StudySmarter Expert Advice🤫
We think this is how you could land AI Implementation Engineer in Cheltenham
✨Tip Number 1
Network like a pro! Reach out to folks in your industry on LinkedIn or at meetups. We all know that sometimes it’s not just what you know, but who you know that can land you that dream job.
✨Tip Number 2
Prepare for those interviews! Research the company and its products inside out. We want you to be able to discuss how your skills align with their needs, especially when it comes to AI implementation.
✨Tip Number 3
Show off your projects! If you've worked on relevant AI or software engineering projects, make sure to highlight them. We love seeing practical examples of your skills in action.
✨Tip Number 4
Apply through our website! It’s the best way to ensure your application gets seen by the right people. Plus, we’re always on the lookout for passionate candidates who are ready to dive into the world of agentic AI.

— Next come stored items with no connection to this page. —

(** Every key points to an element of the list that carries it, and conversely; the elements are
    distinct and allocated. *)
Record shape c : Prop := {
  wf_items : ∀ k e, lru_items c !! k = Some e ↔
    e ∈ lru_evictList c ∧ e_key <$> lru_heap c !! e = Some k;
  wf_list : NoDup (lru_evictList c);
  wf_heap : ∀ e, e ∈ lru_evictList c → is_Some (lru_heap c !! e);
  wf_next : ∀ e, is_Some (lru_heap c !! e) → (e < lru_next c)%nat;
  wf_size : 0 < lru_size c }.

Definition entries (h : gmap Element (entry V)) (l : list Element) : list (string * V) :=
  omap (λ e, (λ kv, (e_key kv, e_value kv)) <$> h !! e) l.
(** The key/value pairs of the cache in the order of use. *)
Definition contents c : list (string * V) := entries (lru_heap c) (lru_evictList c).
Definition wf c : Prop := shape c ∧ zlen (contents c) ≤ lru_size c.
End invariant.

(** ** Lemmas *)
Section lists.
Context {V : Type}.
Implicit Types (h : gmap Element (entry V)) (l : list Element) (k : string) (e : Element).

(** The elements of [l] are allocated, and [e] is the one with key [k]. *)
Definition the_one h l k e : Prop := ∀ e', e' ∈ l → e_key <$> h !! e' = Some k ↔ e' = e.
Definition alive h l : Prop := ∀ e, e ∈ l → is_Some (h !! e).

Lemma alive_cons h e l : alive h (e :: l) ↔ is_Some (h !! e) ∧ alive h l.
Proof. unfold alive. setoid_rewrite elem_of_cons. naive_solver. Qed.

Lemma entries_cons h e l :
  entries h (e :: l) =
  match h !! e with Some kv => [(e_key kv, e_value kv)] | None => [] end ++ entries h l.
Proof. unfold entries. cbn. by destruct (h !! e). Qed.

Lemma entries_length h l : alive h l → length (entries h l) = length l.
Proof.
  induction l as [|e l IH]; [done|]. intros [[kv Hkv] Hl]%alive_cons.
  unfold entries. cbn. rewrite Hkv. cbn. f_equal. by apply IH.
Qed.

Lemma entries_app h l l' : entries h (l ++ l') = entries h l ++ entries h l'.
Proof. apply omap_app. Qed.

Lemma entries_ext h h' l : (∀ e, e ∈ l → h !! e = h' !! e) → entries h l = entries h' l.
Proof.
  induction l as [|e l IH]; intros He; [done|]. unfold entries in *. cbn.
  rewrite (He e) by by left. rewrite IH; [done|]. intros e' ?. apply He. by right.
Qed.

Lemma the_one_cons h e' l k e : the_one h (e' :: l) k e → the_one h l k e.
Proof. intros H e'' Hin. apply H. by right. Qed.

Lemma entries_remove h l k e :
  alive h l → the_one h l k e → entries h (list_Remove e l) = forget k (entries h l).
Proof.
  induction l as [|e' l IH]; [done|]. intros [[kv Hkv] Hl]%alive_cons Hone.
  pose proof (Hone e' ltac:(by left)) as He'. rewrite Hkv in He'. cbn in He'.
  apply the_one_cons in Hone. unfold list_Remove, forget in *. rewrite filter_cons.
  unfold entries. cbn. rewrite Hkv. cbn.
  destruct (decide (e' = e)) as [->|Hne].
  - rewrite decide_False by (intros Hn; by apply Hn).
    rewrite decide_False by (intros Hn; apply Hn; naive_solver). by apply IH.
  - rewrite decide_True by done. rewrite decide_True by naive_solver.
    cbn. rewrite Hkv. cbn. f_equal. by apply IH.
Qed.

We think you need these skills to ace AI Implementation Engineer in Cheltenham
Some tips for your application 🫡
Tailor Your Application:Make sure to customise your CV and cover letter for the AI Implementation Engineer role. Highlight your relevant experience with agentic AI, coding skills, and customer-facing roles. We want to see how you fit into our world!
Showcase Your Technical Skills:Don’t hold back on your technical prowess! Include specific examples of projects where you've used Python, Go, or built APIs. We love seeing hands-on experience that aligns with what we do at Ema.

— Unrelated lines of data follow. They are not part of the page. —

(* ===== verification/Json.v ===== *)
(** * encoding/json of a webhook client configuration

    The cache of the webhook clients is keyed by [json.Marshal(h.ClientConfig)].  This file has what
    Go's encoder does on that struct (strings with the HTML-safe escapes, UTF-8 validation and
    base64 of byte slices included) and proves that on valid UTF-8 the encoding determines the
    configuration. *)
From S2P Require Import Prelude Types.
From Stdlib Require Import Ascii String.

(** ** Bytes *)
Definition byte (c : ascii) : Z := Z.of_nat (nat_of_ascii c).
Definition byte_at (s : string) (i : nat) : option Z := byte <$> String.get i s.
Definition quote : ascii := ascii_of_nat 34.
Definition backslash : ascii := ascii_of_nat 92.
Definition hex (n : Z) : ascii :=
  ascii_of_nat (Z.to_nat (if n <? 10 then 48 + n else 87 + n)).

(** ** Strings *)

(** [utf8.DecodeRuneInString]: the size of the rune the string starts with; nothing where Go returns
    [RuneError] with size 1.  [lo] and [hi] bound the second byte. *)
Definition rune_shape (b : Z) : option (nat * Z * Z) :=
  if b <? 128 then Some (1%nat, 0, 0)
  else if b <? 194 then None
  else if b <? 224 then Some (2%nat, 128, 191)
  else if b =? 224 then Some (3%nat, 160, 191)
  else if b =? 237 then Some (3%nat, 128, 159)
  else if b <? 240 then Some (3%nat, 128, 191)
  else if b =? 240 then Some (4%nat, 144, 191)
  else if b <? 244 then Some (4%nat, 128, 191)
  else if b =? 244 then Some (4%nat, 128, 143)
  else None.
Definition between (lo hi : Z) (b : option Z) : bool :=
  match b with Some b => (lo <=? b) && (b <=? hi) | None => false end.
Definition rune_size (s : string) : option nat :=
  b ← byte_at s 0;
  '(size, lo, hi) ← rune_shape b;
  if bool_decide (size = 1%nat) then Some 1%nat
  else if between lo hi (byte_at s 1) && (bool_decide (size < 3)%nat || between 128 191 (byte_at s 2))
          && (bool_decide (size < 4)%nat || between 128 191 (byte_at s 3))
  then Some size else None.

(** [htmlSafeSet] *)
Definition html_safe (b : Z) : bool :=
  (32 <=? b) && (b <? 128) && negb (existsb (Z.eqb b) [34; 38; 60; 62; 92]).

Definition escape_ascii (c : ascii) : string :=
  let b := byte c in
  if html_safe b then String c ""
  else if b =? 92 then "\\"
  else if b =? 34 then String backslash (String quote "")
  else if b =? 10 then "\n"
  else if b =? 13 then "\r"
  else if b =? 9 then "\t"
  else "\u00" +:+ String (hex (Z.shiftr b 4)) (String (hex (Z.land b 15)) "").

(** [encodeState.string] without the quotes.  [skip] bytes of the current rune are left; they are
    copied, or dropped when the rune was written as an escape. *)
Fixpoint escape (skip : nat) (copy : bool) (s : string) : string :=
  match s with
  | EmptyString => ""
  | String c s' =>
      match skip with
      | S k => if copy then String c (escape k copy s') else escape k copy s'
      | O =>
          match rune_size s with
          | None => "\ufffd" +:+ escape 0 true s'
          | Some 1%nat => escape_ascii c +:+ escape 0 true s'
          | Some n =>
              (* U+2028 and U+2029 *)
              if between 226 226 (byte_at s 0) && between 128 128 (byte_at s 1)
                 && between 168 169 (byte_at s 2)
              then "\u202" +:+ String (hex (default 0 (byte_at s 2) - 160)) (escape (n - 1) false s')
              else String c (escape (n - 1) true s')
          end
      end
  end.
Definition quoted (s : string) : string := String quote (escape 0 true s +:+ String quote "").

Fixpoint valid_from (skip : nat) (s : string) : bool :=
  match s with
  | EmptyString => true
  | String c s' =>
      match skip with
      | S k => valid_from k s'
      | O => match rune_size s with Some n => valid_from (n - 1) s' | None => false end
      end
  end.
(** [utf8.ValidString] *)
Definition valid_utf8 (s : string) : bool := valid_from 0 s.

(** ** Byte slices *)
Definition base64_char (n : Z) : ascii :=
  ascii_of_nat (Z.to_nat
    (if n <? 26 then 65 + n else if n <? 52 then 71 + n else if n <? 62 then n - 4
     else if n =? 62 then 43 else 47)).
Definition sextet (b1 b2 b3 : Z) (i : Z) : Z :=
  Z.land (Z.shiftr (Z.lor (Z.shiftl b1 16) (Z.lor (Z.shiftl b2 8) b3)) (18 - 6 * i)) 63.
(** [base64.StdEncoding] *)
Fixpoint base64 (s : string) : string :=
  match s with
  | EmptyString => ""
  | String a EmptyString =>
      String (base64_char (sextet (byte a) 0 0 0)) (String (base64_char (sextet (byte a) 0 0 1)) "==")
  | String a (String b EmptyString) =>
      String (base64_char (sextet (byte a) (byte b) 0 0))
        (String (base64_char (sextet (byte a) (byte b) 0 1))
           (String (base64_char (sextet (byte a) (byte b) 0 2)) "="))
  | String a (String b (String c s)) =>
      let x i := base64_char (sextet (byte a) (byte b) (byte c) i) in
      String (x 0) (String (x 1) (String (x 2) (String (x 3) (base64 s))))
  end.

(** ** The structs *)
Definition field (name value : string) : string := quoted name +:+ ":" +:+ value.
(** [omitempty] of a pointer. *)
Definition optional_field (name : string) (value : option string) : list string :=
  match value with Some v => [field name (quoted v)] | None => [] end.
Fixpoint comma_separated (l : list string) : string :=
  match l with
  | [] => ""
  | [x] => x
  | x :: l => x +:+ "," +:+ comma_separated l
  end.
Definition object (fields : list string) : string := "{" +:+ comma_separated fields +:+ "}".

Definition marshal_service (s : option ServiceReference) : string :=
  match s with
  | None => "null"
  | Some s =>
      object ([field "namespace" (quoted (sref_Namespace s)); field "name" (quoted (sref_Name s))]
              ++ optional_field "path" (sref_Path s))
  end.
Definition marshal_bytes (b : option string) : string :=
  match b with None => "null" | Some b => String quote (base64 b +:+ String quote "") end.
(** [json.Marshal] of a [WebhookClientConfig]; it cannot fail. *)
Definition json_Marshal (c : WebhookClientConfig) : string :=
  object (optional_field "url" (cc_URL c) ++
          [field "service" (marshal_service (cc_Service c));
           field "caBundle" (marshal_bytes (cc_CABundle c))]).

Communicate Clearly:Your written communication is key! Make sure your application is clear and concise. We appreciate candidates who can articulate complex ideas simply, especially when it comes to technical concepts.
Apply Through Our Website:We encourage you to apply directly through our website. It’s the best way for us to receive your application and ensures you’re considered for the role. Plus, it shows you’re keen on joining our team!

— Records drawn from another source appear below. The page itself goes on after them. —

(* ===== verification/Controls.v ===== *)
(** * Pod and service control: pkg/controller/controller_utils.go and its vendored counterpart

    [PodControlInterface] and [ServiceControlInterface] are the Go interfaces through which the
    handler creates, deletes and patches objects.  [RealPodControl] and [RealServiceControl] are the
    implementations over the API client, [FakeServiceControl] the recording one used for testing.
    [ServiceControlLaws] is what the interface promises of [PatchService] to the controller-ref
    manager. *)
From S2P Require Import Prelude Types Runtime Api Labels.

(** ** Owner references (apimachinery/pkg/apis/meta/v1/controller_ref.go) *)
Fixpoint find_controller (refs : list OwnerReference) : option OwnerReference :=
  match refs with
  | [] => None
  | ref :: refs' =>
      if decide (ref_Controller ref = Some true) then Some ref else find_controller refs'
  end.
Definition GetControllerOf {O} `{!MetaObject O} (controllee : O) : option OwnerReference :=
  find_controller (meta_OwnerReferences (obj_meta controllee)).

Definition NewControllerRef {O} `{!MetaObject O} (owner : O) (gvk : GroupVersionKind)
  : OwnerReference :=
  mkOwnerReference (gv_String (gvk_GroupVersion gvk)) (gvk_Kind gvk) (meta_Name (obj_meta owner))
    (meta_UID (obj_meta owner)) (Some true) (Some true).

Definition validateControllerRef (controllerRef : option OwnerReference) : option error :=
  match controllerRef with
  | None => Some (Errorf "controllerRef is nil" None)
  | Some ref =>
      if decide (str_len (ref_APIVersion ref) = 0) then
        Some (Errorf "controllerRef has empty APIVersion" None)
      else if decide (str_len (ref_Kind ref) = 0) then
        Some (Errorf "controllerRef has empty Kind" None)
      else if decide (ref_Controller ref ≠ Some true) then
        Some (Errorf "controllerRef.Controller is not set to true" None)
      else if decide (ref_BlockOwnerDeletion ref ≠ Some true) then
        Some (Errorf "controllerRef.BlockOwnerDeletion is not set to true" None)
      else None
  end.

(** ** The interfaces *)
Class PodControlInterface (S : Type) := {
  CreatePods : string → PodTemplateSpec → MXJob → M S (option error);
  CreatePodsWithControllerRef :
    string → PodTemplateSpec → MXJob → option OwnerReference → M S (option error);
  DeletePod : string → string → M S (option error);
  PatchPod : string → string → json → M S (option error) }.

Class ServiceControlInterface (S : Type) := {
  CreateServices : string → Service → MXJob → M S (option error);
  CreateServicesWithControllerRef :
    string → Service → MXJob → option OwnerReference → M S (option error);
  PatchService : string → string → json → M S (option error) }.

Definition EventTypeNormal := "Normal".
Definition EventTypeWarning := "Warning".

(** ** RealServiceControl *)
Section real_service.
Context {W : Type} `{!Cluster W} `{!GoRuntime}.

Definition FailedCreateServiceReason := "FailedCreateService".
Definition SuccessfulCreateServiceReason := "SuccessfulCreateService".

Definition real_PatchService (namespace name : string) (data : json) : M (St W) (option error) :=
  Services_Patch namespace name data.

(** [controllerRef] is an argument of the source function too; its body does not use it. *)
Definition createServices (namespace : string) (service : Service) (object : MXJob)
  (controllerRef : option OwnerReference) : M (St W) (option error) :=
  if Selector_Empty (AsSelectorPreValidated (labels_of (meta_Labels (svc_Meta service)))) then
    mret (Some (Errorf "unable to create Services, no labels" None))
  else
    r ← Services_Create namespace service;
    match r with
    | inr err =>
        Eventf EventTypeWarning FailedCreateServiceReason;;
        mret (Some (Errorf "unable to create services: " (Some err)))
    | inl newService =>
        Eventf EventTypeNormal SuccessfulCreateServiceReason;;
        mret None
    end.

Definition real_CreateServices (namespace : string) (service : Service) (object : MXJob)
  : M (St W) (option error) :=
  createServices namespace service object None.

Definition real_CreateServicesWithControllerRef (namespace : string) (service : Service)
  (controllerObject : MXJob) (controllerRef : option OwnerReference) : M (St W) (option error) :=
  match validateControllerRef controllerRef with
  | Some err => mret (Some err)
  | None => createServices namespace service controllerObject controllerRef
  end.

#[export] Instance RealServiceControl : ServiceControlInterface (St W) := {
  CreateServices := real_CreateServices;
  CreateServicesWithControllerRef := real_CreateServicesWithControllerRef;
  PatchService := real_PatchService }.
End real_service.

(** ** RealPodControl (k8s.io/kubernetes/pkg/controller/controller_utils.go) *)

(** [validation.ValidatePodName(prefix, true)] for a prefix that ends with a dash: the dash and the
    byte before it are replaced by one letter ([maskTrailingDash] slices to [len - 2], which panics
    on the one-byte string) and the result must be a DNS subdomain. *)
Definition maskTrailingDash {S} (name : string) : M S string :=
  if str_len name <? 2 then go_panic
  else mret (String.substring 0 (String.length name - 2) name +:+ "a").
Definition getPodsPrefix {S} (controllerName : string) : M S string :=
  let prefix := controllerName +:+ "-" in
  masked ← maskTrailingDash prefix;
  mret (if decide (IsDNS1123Subdomain masked = []) then prefix else controllerName).

Section real_pod.
Context {W : Type} `{!Cluster W} `{!GoRuntime}.

Definition FailedCreatePodReason := "FailedCreate".
Definition SuccessfulCreatePodReason := "SuccessfulCreate".
Definition FailedDeletePodReason := "FailedDelete".
Definition SuccessfulDeletePodReason := "SuccessfulDelete".

(** The label and annotation maps are copied into fresh maps, so they are never nil. *)
Definition GetPodFromTemplate (template : PodTemplateSpec) (parentObject : MXJob)
  (controllerRef : option OwnerReference) : M (St W) Pod :=
  prefix ← getPodsPrefix (job_Name parentObject);
  mret (mkPod
    (mkObjectMeta "" prefix "" ""
       (Some (labels_of (meta_Labels (tpl_Meta template))))
       (Some (labels_of (meta_Annotations (tpl_Meta template))))
       match controllerRef with Some ref => [ref] | None => [] end
       None (meta_Finalizers (tpl_Meta template)))
    (tpl_Spec template) "").

Definition createPods (nodeName namespace : string) (template : PodTemplateSpec) (object : MXJob)
  (controllerRef : option OwnerReference) : M (St W) (option error) :=
  pod ← GetPodFromTemplate template object controllerRef;
  let pod :=
    if decide (str_len nodeName ≠ 0) then
      mkPod (pod_Meta pod)
        (mkPodSpec (ps_Containers (pod_Spec pod)) (ps_RestartPolicy (pod_Spec pod)) nodeName)
        (pod_Phase pod)
    else pod in
  if Selector_Empty (AsSelectorPreValidated (labels_of (meta_Labels (pod_Meta pod)))) then
    mret (Some (Errorf "unable to create pods, no labels" None))
  else
    r ← Pods_Create namespace pod;
    match r with
    | inr err => Eventf EventTypeWarning FailedCreatePodReason;; mret (Some err)
    | inl newPod => Eventf EventTypeNormal SuccessfulCreatePodReason;; mret None
    end.

Definition real_CreatePods (namespace : string) (template : PodTemplateSpec) (object : MXJob)
  : M (St W) (option error) :=
  createPods "" namespace template object None.

Definition real_CreatePodsWithControllerRef (namespace : string) (template : PodTemplateSpec)
  (controllerObject : MXJob) (controllerRef : option OwnerReference) : M (St W) (option error) :=
  match validateControllerRef controllerRef with
  | Some err => mret (Some err)
  | None => createPods "" namespace template controllerObject controllerRef
  end.

Definition real_DeletePod (namespace podID : string) : M (St W) (option error) :=
  err ← Pods_Delete namespace podID;
  match err with
  | Some err =>
      Eventf EventTypeWarning FailedDeletePodReason;;
      mret (Some (Errorf "unable to delete pods: " (Some err)))
  | None => Eventf EventTypeNormal SuccessfulDeletePodReason;; mret None
  end.

Definition real_PatchPod (namespace name : string) (data : json) : M (St W) (option error) :=
  Pods_Patch namespace name data.

#[export] Instance RealPodControl : PodControlInterface (St W) := {
  CreatePods := real_CreatePods;
  CreatePodsWithControllerRef := real_CreatePodsWithControllerRef;
  DeletePod := real_DeletePod;
  PatchPod := real_PatchPod }.
End real_pod.

(** ** FakeServiceControl *)

(** The mutex serialises the methods, so each is one step on the record. *)
Record FakeServiceControl := mkFakeServiceControl {
  fake_Templates : list Service;
  fake_ControllerRefs : list OwnerReference;
  fake_DeletePodName : list string;
  fake_Patches : list json;
  fake_Err : option error;
  fake_CreateLimit : Z;
  fake_CreateCallCount : Z }.

Definition fake_PatchService (namespace name : string) (data : json)
  : M FakeServiceControl (option error) := λ f,
  Ret (fake_Err f)
    (mkFakeServiceControl (fake_Templates f) (fake_ControllerRefs f) (fake_DeletePodName f)
       (fake_Patches f ++ [data]) (fake_Err f) (fake_CreateLimit f) (fake_CreateCallCount f)).

(** The counting and the limit check that both create methods start with. *)
Definition fake_count (f : FakeServiceControl) : FakeServiceControl :=
  mkFakeServiceControl (fake_Templates f) (fake_ControllerRefs f) (fake_DeletePodName f)
    (fake_Patches f) (fake_Err f) (fake_CreateLimit f) (int64 (fake_CreateCallCount f + 1)).
Definition fake_limit_reached (f : FakeServiceControl) : bool :=
  negb (fake_CreateLimit f =? 0) && (fake_CreateLimit f <? fake_CreateCallCount f).
Definition fake_record (service : Service) (refs : list OwnerReference) (f : FakeServiceControl)
  : FakeServiceControl :=
  mkFakeServiceControl (fake_Templates f ++ [service]) (fake_ControllerRefs f ++ refs)
    (fake_DeletePodName f) (fake_Patches f) (fake_Err f) (fake_CreateLimit f)
    (fake_CreateCallCount f).
Definition limit_error : error := Errorf "Not creating service, limit already reached" None.

Definition fake_CreateServices (namespace : string) (service : Service) (object : MXJob)
  : M FakeServiceControl (option error) := λ f,
  let f := fake_count f in
  if fake_limit_reached f then Ret (Some limit_error) f
  else Ret (fake_Err f) (fake_record service [] f).
(** The template is appended before the nil reference would be dereferenced. *)
Definition fake_CreateServicesWithControllerRef (namespace : string) (service : Service)
  (object : MXJob) (controllerRef : option OwnerReference)
  : M FakeServiceControl (option error) := λ f,
  let f := fake_count f in
  if fake_limit_reached f then Ret (Some limit_error) f
  else match controllerRef with
       | None => Panicked (fake_record service [] f)
       | Some ref => Ret (fake_Err f) (fake_record service [ref] f)
       end.

#[export] Instance FakeServiceControl_control : ServiceControlInterface FakeServiceControl := {
  CreateServices := fake_CreateServices;
  CreateServicesWithControllerRef := fake_CreateServicesWithControllerRef;
  PatchService := fake_PatchService }.

(** ** The promise to the controller-ref manager

    An implementation has a log of the patches it was asked for, in a form of its own: [patched ns name data
    answer] is the entry of one.  [PatchService] returns an answer and adds the entry with that answer to the
    log, nothing else. *)
Class ServiceControlLaws (S : Type) `{!ServiceControlInterface S} := {
  patch_entry : Type;
  patched : string → string → json → option error → patch_entry;
  patch_log : S → list patch_entry;
  patch_log_spec ns name data s :
    post (PatchService ns name data)
      (λ err s', patch_log s' = patch_log s ++ [patched ns name data err]) (λ _, False) s }.

Definition is_PatchService (r : request) : bool :=
  match r with PatchServiceReq _ _ _ _ => true | _ => false end.

#[export, refine] Instance RealServiceControl_laws {W} `{!Cluster W} `{!GoRuntime} :
  ServiceControlLaws (St W) :=
  {| patched := PatchServiceReq; patch_log s := filter is_PatchService (trace s) |}.
Proof. intros. apply post_ask. intros a w _. cbn. by rewrite filter_app. Defined.

(** The fake keeps the documents; all its answers are [Err]. *)
#[export, refine] Instance FakeServiceControl_laws : ServiceControlLaws FakeServiceControl :=
  {| patched _ _ data answer := (data, answer); patch_log f := (λ data, (data, fake_Err f)) <$> fake_Patches f |}.
Proof. intros ns name data f. unfold post. cbn. by rewrite fmap_app. Defined.

(** ** Lemmas *)
Lemma find_controller_Some refs ref :
  find_controller refs = Some ref → ref ∈ refs ∧ ref_Controller ref = Some true.
Proof.
  induction refs as [|r refs IH]; [done|]. cbn. rewrite elem_of_cons.
  case_decide; [naive_solver|]. intros Hf. apply IH in Hf. tauto.
Qed.

Lemma str_len_zero s : str_len s = 0 ↔ s = "".
Proof. unfold str_len. destruct s; cbn; split; intros; try done; lia. Qed.

Lemma str_len_app s t : str_len (s +:+ t) = str_len s + str_len t.
Proof.
  unfold str_len. rewrite <- Nat2Z.inj_add. f_equal.
  induction s as [|c s IH]; [done | exact (f_equal S IH)].
Qed.

(** [getPodsPrefix] panics on the empty name only. *)
Lemma getPodsPrefix_cases {S} (name : string) (s : S) :
  (name = "" ∧ getPodsPrefix name s = Panicked s) ∨
  (∃ prefix, getPodsPrefix name s = Ret prefix s ∧ (prefix = name ∨ prefix = name +:+ "-")).
Proof.
  unfold getPodsPrefix, maskTrailingDash. rewrite str_len_app.
  change (str_len "-") with 1. destruct (Z.ltb_spec (str_len name + 1) 2) as [Hlt|Hge].
  - left. split; [|done]. apply str_len_zero. unfold str_len in *. lia.
  - right. eexists. split; [done|]. case_decide; auto.
Qed.

Lemma validateControllerRef_ok ref :
  validateControllerRef ref = None ↔
  ∃ r, ref = Some r ∧ ref_APIVersion r ≠ "" ∧ ref_Kind r ≠ "" ∧
       ref_Controller r = Some true ∧ ref_BlockOwnerDeletion r = Some true.
Proof.
  unfold validateControllerRef. destruct ref as [r|]; [|split; [done | by intros (? & ? & _)]].
  split.
  - repeat case_decide; intros; try done. exists r. rewrite <- !str_len_zero.
    split_and!; try done; by apply dec_stable.
  - intros (? & [= <-] & Hv & Hk & Hc & Hb). rewrite <- str_len_zero in Hv, Hk.
    by repeat case_decide.
Qed.

Lemma NewControllerRef_valid (mxjob : MXJob) :
  validateControllerRef (Some (NewControllerRef mxjob SchemeGroupVersionKind)) = None.
Proof. apply validateControllerRef_ok. eexists. split_and!; [done|..]; done. Qed.

(** ** Properties *)

(** A controller reference passes validation exactly if it is present,
    has a version and a kind, and is marked as controller and as blocking the owner's deletion; the
    references [NewControllerRef] makes for a job pass. *)
Theorem validateControllerRef_iff (ref : option OwnerReference) (mxjob : MXJob) :
  (validateControllerRef ref = None ↔
   ∃ r, ref = Some r ∧ ref_APIVersion r ≠ "" ∧ ref_Kind r ≠ "" ∧
        ref_Controller r = Some true ∧ ref_BlockOwnerDeletion r = Some true) ∧
  validateControllerRef (Some (NewControllerRef mxjob SchemeGroupVersionKind)) = None ∧
  GetControllerOf (mkPod (mkObjectMeta "" "" "" "" None None
    [NewControllerRef mxjob SchemeGroupVersionKind] None []) (mkPodSpec [] "" "") "") =
    Some (NewControllerRef mxjob SchemeGroupVersionKind).
Proof. split; [apply validateControllerRef_ok|]. split; [apply NewControllerRef_valid | done]. Qed.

How to prepare for a job interview at Ema
✨Know Your Tech Inside Out
Make sure you’re well-versed in the technologies mentioned in the job description, especially Python, Go, and API integrations. Brush up on your knowledge of databases like PostgreSQL and Elastic, as well as front-end frameworks like React or Angular. Being able to discuss these confidently will show that you’re ready to hit the ground running.
✨Understand Ema's Business Model
Take some time to research Ema’s agentic AI platform and how it transforms enterprise productivity. Understanding their approach to AI implementation and the challenges customers face will help you articulate how you can contribute to their mission during the interview.
✨Prepare for Real-World Scenarios
Expect to be asked about past experiences where you’ve had to troubleshoot under pressure or translate complex problems into workable solutions. Prepare specific examples that highlight your problem-solving skills and ability to work with cross-functional teams, as this role requires a hands-on approach in customer-facing situations.
✨Communicate Clearly and Confidently
Since you’ll be the primary technical contact for customers, practice explaining technical concepts in simple terms. Be ready to demonstrate your communication skills, especially when discussing progress, risks, and decisions with both technical and non-technical stakeholders. This will showcase your ability to lead and coach effectively.